Saved data entries
#[global] Instance Effect_bind : MBind Effect := fun A B k m calls =>
  match m calls with
  | (Return a, calls') => k a calls'
  | (Throw e, calls') => (Throw e, calls')
  end.

Definition lift {A : Type} (m : Exc A) : Effect A := fun calls => (m, calls).

(** [callback(code, header, body)]. *)
Definition call (callback : Callback) (args : CallbackArgs) : Effect unit :=
  fun calls =>
    (match callback args with
     | None => Return tt
     | Some e => Throw e
     end, calls ++ [args]).

(** [try { m } catch (error) { handler(error) }]. *)
Definition try_catch {A : Type} (m : Effect A) (handler : Thrown -> Effect A) : Effect A :=
  fun calls =>
    match m calls with
    | (Return a, calls') => (Return a, calls')
    | (Throw e, calls') => handler e calls'
    end.

(** [p.then(f)]: the promise it returns, and the invocations made once the
    reaction has run. *)
Definition then_ {A B : Type} (p : Awaited A) (f : A -> Effect B) : list CallbackArgs -> Awaited B * list CallbackArgs :=
  fun calls =>
    match p with
    | Fulfilled a =>
        match f a calls with
        | (Return b, calls') => (Fulfilled b, calls')
        | (Throw e, calls') => (Rejected e, calls')
        end
    | Rejected e => (Rejected e, calls)
    | Pending => (Pending, calls)
    end.

(** [p.catch(f)]. *)
Definition catch_ {A : Type} (p : Awaited A) (f : Thrown -> Effect A) : list CallbackArgs -> Awaited A * list CallbackArgs :=
  fun calls =>
    match p with
    | Fulfilled a => (Fulfilled a, calls)
    | Rejected e =>
        match f e calls with
        | (Return a, calls') => (Fulfilled a, calls')
        | (Throw e', calls') => (Rejected e', calls')
        end
    | Pending => (Pending, calls)
    end.

(** How a call of [handleRequest] ends once every reaction has run. *)
Inductive Completion : Type :=
| Completed
| Uncaught (e : Thrown)
| UnhandledRejection (e : Thrown)
| NeverSettles.

Record Outcome : Type := mkOutcome {
  calls : list CallbackArgs;
  completion : Completion
}.

Section Pipeline.

Variable U : Type.

(** [returnError] (index.ts 167-174). *)
Definition returnError (request : Request) (callback : Callback) (error : Thrown) : Effect unit :=
  httpError ← lift (getError error);
  call callback {| cb_code := statusCode httpError;
                   cb_header := options;
                   cb_body := PayloadError request (message httpError) (body httpError) |}.

(** [returnResponse] (index.ts 175-177); the later spread wins on a shared
    key, as the left operand of the union does. *)
Definition returnResponse (callback : Callback) (response : Response) : Effect unit :=
  call callback {| cb_code := JsNum 200;
                   cb_header := rs_headers response ∪ options;
                   cb_body := PayloadValue (rs_body response) |}.

(** The first two statements of the [try] block (index.ts 179-180): the
    path is segmented as it stands and resolved from the root. *)
Definition resolve_request (root : ServiceNode U) (request : Request) : Exc (Resolved U) :=
  let paths := readParts (rq_path request) in
  getQueryResult root paths 0.

(** The [try] statement of [handleRequest] (index.ts 178-193): it yields
    the promise chained on, when a handler was called and returned one.
    On an inherited member in place of a node, [node.methods] is
    [undefined] and the read of the verb from it throws.  [methods] is a
    plain object too: a verb that is no own property but a name of
    [Object_prototype_names] reads the inherited member, which is truthy
    and is called as [method(request, auth).then(...)]; each of them then
    throws a [TypeError], from the call itself ([this] is [undefined],
    [__proto__] is no function) or from the read of [then], which none of
    the values they return has. *)
Definition handleRequest_try (root : ServiceNode U) (auth : AuthAccessor U)
    (request : Request) (callback : Callback) : Effect (option (Awaited Response)) :=
  try_catch
    (resolved ← lift (resolve_request root request);
     match resolved with
     | Inherited _ => lift (Throw (TypeError (rq_method request)))
     | ResolvedNode node =>
         match assoc (rq_method request) (methods node) with
         | Some method =>
             match method request auth with
             | Throws e => lift (Throw e)
             | Promise p => mret (Some p)
             end
         | None =>
             if inherited (rq_method request) then
               lift (Throw (TypeError_call (rq_method request)))
             else if String.eqb (rq_method request) "OPTIONS" then
               call callback {| cb_code := JsNum 200; cb_header := options;
                                cb_body := PayloadValue (JsObj []) |};;
               mret None
             else
               call callback {| cb_code := JsNum 404; cb_header := options;
                                cb_body := PayloadValue (JsObj []) |};;
               mret None
         end
     end)
    (fun error => returnError request callback error;; mret None).

(** [handleRequest] (index.ts 162-194): the [try] statement, then the
    reactions [.then(returnResponse).catch(returnError)] on the handler's
    promise. *)
Definition handleRequest (root : ServiceNode U) (auth : AuthAccessor U)
    (request : Request) (callback : Callback) : Outcome :=
  match handleRequest_try root auth request callback [] with
  | (Throw e, calls0) => {| calls := calls0; completion := Uncaught e |}
  | (Return None, calls0) => {| calls := calls0; completion := Completed |}
  | (Return (Some p), calls0) =>
      let '(p1, calls1) := then_ p (returnResponse callback) calls0 in
      let '(p2, calls2) := catch_ p1 (returnError request callback) calls1 in
      {| calls := calls2;
         completion := match p2 with
                       | Fulfilled _ => Completed
                       | Rejected e => UnhandledRejection e
                       | Pending => NeverSettles
                       end |}
  end.

(** ** The authentication wrapper *)

(** The calls the wrapper makes. *)
Inductive Invocation : Type :=
| InvokedAuth
| InvokedHandler (user : U) (request : Request).

(** The body of an [async] function: it records the calls made so far and
    stops at the first awaited expression that rejects or never settles. *)
Definition Async (A : Type) : Type := list Invocation -> Awaited A * list Invocation.

#[global] Instance Async_ret : MRet Async := fun A a log => (Fulfilled a, log).

#[global] Instance Async_bind : MBind Async := fun A B k m log =>
  match m log with
  | (Fulfilled a, log') => k a log'
  | (Rejected e, log') => (Rejected e, log')
  | (Pending, log') => (Pending, log')
  end.

(** [await auth()]. *)
Definition await_auth (auth : AuthAccessor U) : Async U :=
  fun log => (auth tt, log ++ [InvokedAuth]).

(** [await handler(user, request)]; [handler] is given by what awaiting
    its call comes to. *)
Definition await_handler (handler : U -> Request -> Awaited JsValue)
    (user : U) (request : Request) : Async JsValue :=
  fun log => (handler user request, log ++ [InvokedHandler user request]).

(** The body of the function [authenticate] returns (index.ts 200-202). *)
Definition authenticate_body (handler : U -> Request -> Awaited JsValue)
    (request : Request) (auth : AuthAccessor U) : Async Response :=
  user ← await_auth auth;
  result ← await_handler handler user request;
  mret {| rs_statusCode := JsNum 200; rs_headers := ∅; rs_body := result |}.

(** [authenticate] (index.ts 196-203): an [async] function always returns
    a promise. *)
Definition authenticate (handler : U -> Request -> Awaited JsValue) : RequestHandler U :=
  fun request auth => Promise (fst (authenticate_body handler request auth [])).

End Pipeline.

Arguments returnError request callback error : simpl never.
Arguments resolve_request {U} root request.
Arguments handleRequest_try {U} root auth request callback.
Arguments handleRequest {U} root auth request callback.
Arguments InvokedAuth {U}.
Arguments InvokedHandler {U} user request.
Arguments await_auth {U} auth.
Arguments await_handler {U} handler user request.
Arguments authenticate_body {U} handler request auth.
Arguments authenticate {U} handler.

(** ** Query suffixes in the specification's words

    A suffix of [&]-separated [key=value] pairs: the text of one pair, the
    text of a sequence of pairs, and the flat mapping they denote, a later
    pair replacing an earlier one with the same key.  Keys and values hold
    neither separator. *)
Definition plain (str : string) : bool :=
  negb (Js.occurs "&" str) && negb (Js.occurs "=" str).

Definition pair_text (kv : string * string) : string :=
  fst kv +:+ String "=" (snd kv).

Definition query_text (pairs : list (string * string)) : string :=
  Js.join "&" (map pair_text pairs).

Definition query_mapping (pairs : list (string * string)) : gmap string JsValue :=
  fold_left (fun values kv => <[ fst kv := JsStr (snd kv) ]> values) pairs ∅.

(** ** The resolver in the specification's words

    Iterative child lookup: the segments are consumed one at a time, each
    looked up among the children of the node reached so far; [None] when a
    node has no children mapping or the segment is no key of it. *)
Fixpoint descend {U : Type} (node : ServiceNode U) (segments : list string)
  : option (ServiceNode U) :=
  match segments with
  | [] => Some node
  | segment :: rest =>
      match children node with
      | None => None
      | Some cs =>
          match assoc segment cs with
          | None => None
          | Some child => descend child rest
          end
      end
  end.

(** ** Sample trees and requests *)

Definition sample_request (method : string) (path : string) : Request :=
  {| rq_method := method; rq_path := Some path; rq_headers := ∅;
     rq_query := JsUndefined; rq_body := None |}.

Definition sample_response (value : JsValue) : Response :=
  {| rs_statusCode := JsNum 200; rs_headers := ∅; rs_body := value |}.

(** [json(value, children)] (index.ts 62-67). *)
Definition json {U : Type} (value : JsValue) (cs : list (string * ServiceNode U))
  : ServiceNode U :=
  mkServiceNode [("GET", fun _ _ => Promise (Fulfilled (sample_response value)))] (Some cs).

(** [httpGet(handler)] (index.ts 75). *)
Definition httpGet {U : Type} (handler : RequestHandler U) : ServiceNode U :=
  mkServiceNode [("GET", handler)] (Some []).

(** [json("root", {foo: json("foo")})]. *)
Definition foo_tree : ServiceNode unit :=
  json (JsStr "root") [("foo", json (JsStr "foo") [])].

(** The wrapped handler [user => user], over users that are strings. *)
Definition echo_user (user : string) (request : Request) : Awaited JsValue :=
  Fulfilled (JsStr user).

(** [httpGet(authenticate(user => user))]. *)
Definition guarded_tree : ServiceNode string :=
  httpGet (authenticate echo_user).

(** A callback that throws on every invocation. *)
Definition throwing_callback : Callback :=
  fun _ => Some (ThrownValue (JsObj [("message", JsStr "socket closed")])).

(** A node without a children mapping, below a root. *)
Definition bare_tree : ServiceNode unit :=
  mkServiceNode [] (Some [("leaf", mkServiceNode [] None)]).

(** An error object tagged with the status code 0, and one tagged 403. *)
Definition zero_status_error : JsValue :=
  JsObj [("statusCode", JsNum 0); ("message", JsStr "gone"); ("body", JsStr "details")].

Definition forbidden_error : JsValue :=
  JsObj [("statusCode", JsNum 403); ("message", JsStr "Forbidden")].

◆ **What you should do**
Above are the entries. Quote exactly the lines from the one bearing "cb_body := PayloadError" through the one bearing "cb_body := PayloadValue (rs_body".

◆ **Result for this task**
                   cb_body := PayloadError request (message httpError) (body httpError) |}.

(** [returnResponse] (index.ts 175-177); the later spread wins on a shared
    key, as the left operand of the union does. *)
Definition returnResponse (callback : Callback) (response : Response) : Effect unit :=
  call callback {| cb_code := JsNum 200;
                   cb_header := rs_headers response ∪ options;
                   cb_body := PayloadValue (rs_body response) |}.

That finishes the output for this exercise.